• _ABOUT THIS EXERCISE_
Among the records below, which lines contain the string "split"? Report them.

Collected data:
Definition call_piece (d : dict) : result piece :=
  let! i := py_int (por (dget_def (PInt 0) d "index") (PInt 0)) in
  let f := dict_at d "function" in
  Ok (Called i (text_or d ["id"] ("toolu_" +:+ str_of_Z i)) (text_or f ["name"] "tool")
        (if py_truth (pget f "arguments") then py_str (pget f "arguments") else "")).

(** The pieces up to an exception. *)
Fixpoint call_pieces (l : list pyval) : list piece * result unit :=
  match l with
  | [] => ([], Ok tt)
  | PDict d :: l =>
      match call_piece d with
      | Ok p => let '(ps, r) := call_pieces l in (p :: ps, r)
      | Raise e => ([], Raise e)
      end
  | _ :: l => call_pieces l
  end.

(** The pieces of one chunk; [Some] reason ends the answer. *)
Definition chunk_pieces (chunk : dict) : list piece * result (option string) :=
  match _openai_usage_to_anthropic_usage (pget chunk "usage") with
  | Raise e => ([], Raise e)
  | Ok _ =>
      let choice := _first_openai_choice chunk in
      let delta := dict_at choice "delta" in
      let '(calls, r) := match pget delta "tool_calls" with PList l => call_pieces l | _ => ([], Ok tt) end in
      ((if py_truth (delta_reasoning delta) then [Thought (py_str (delta_reasoning delta))] else [])
       ++ (if py_truth (pget delta "content") then [Said (py_str (pget delta "content"))] else [])
       ++ calls,
       let! _ := r in
       if is_pnone (pget choice "finish_reason") then Ok None
       else let! stop := _openai_finish_reason_to_anthropic (pget choice "finish_reason") in Ok (Some stop))
  end.

Fixpoint answer_pieces (payloads : list string) : list piece * result string :=
  match payloads with
  | [] => ([], Ok "end_turn")
  | p :: payloads =>
      if String.eqb p "[DONE]" then ([], Ok "end_turn")
      else match json_loads p with
           | Some (PDict chunk) =>
               match chunk_pieces chunk with
               | (ps, Ok None) => let '(ps', r) := answer_pieces payloads in (ps ++ ps', r)
               | (ps, Ok (Some stop)) => (ps, Ok stop)
               | (ps, Raise e) => (ps, Raise e)
               end
           | _ => answer_pieces payloads
           end
  end.
End Pieces.
(** What is handed on of the client's headers comes from the client, under a name that is. *)
Lemma client_headers_from c chat anth original : forall kv,
  kv ∈ client_headers c chat anth original -> kv ∈ original /\ handed_on c chat anth (fst kv) = true.
Proof.
  unfold client_headers. induction original as [|[k v] l IH] using rev_ind; intros kv; [set_solver|].
  rewrite foldl_app. simpl. set (h := foldl _ _ _) in *. destruct (handed_on c chat anth k) eqn:E.
  - intros Hin. assert (kv = (k, v) \/ kv ∈ h) as [->|Hh].
    { clear -Hin. induction h as [|[k' v'] h IH]; simpl in *; [set_solver|]. case_decide; set_solver. }
    + split; [set_solver|done].
    + destruct (IH kv Hh). split; [set_solver|done].
  - intros Hin. destruct (IH kv Hin). split; [set_solver|done].
Qed.

(** The values set last under the names of the proxy's own headers. *)
Lemma last_bound n c version turn_id :
  last_value n (bound_headers c version turn_id)
  = last (values n [(sticky_header_name c, bound_session_id c); ("X-Session-Id", bound_session_id c);
                    ("X-Instance-Id", bound_instance_id c)]
          ++ values n (opt_header "X-Turn-Id" turn_id) ++ values n (opt_header "X-Dressage-Sandbox-Id" (bound_sandbox_id c))
          ++ values n [("X-Dressage-Partial-Rollout", "1")]
          ++ values n (match version with None => [] | Some v => [("X-Dressage-Expected-Version", v)] end)
          ++ values n [("Accept-Encoding", "identity")]).
Proof. unfold last_value, bound_headers. by rewrite !values_app. Qed.

Lemma values_opt n name o : values n (opt_header name o)
  = match o with None | Some "" => [] | Some v => if same_name name n then [v] else [] end.
Proof. destruct o as [[|a t]|]; [done| |done]. apply values_one. Qed.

• _SOLUTION TO THIS EXERCISE_
    + split; [set_solver|done].
    + destruct (IH kv Hh). split; [set_solver|done].
  - intros Hin. destruct (IH kv Hin). split; [set_solver|done].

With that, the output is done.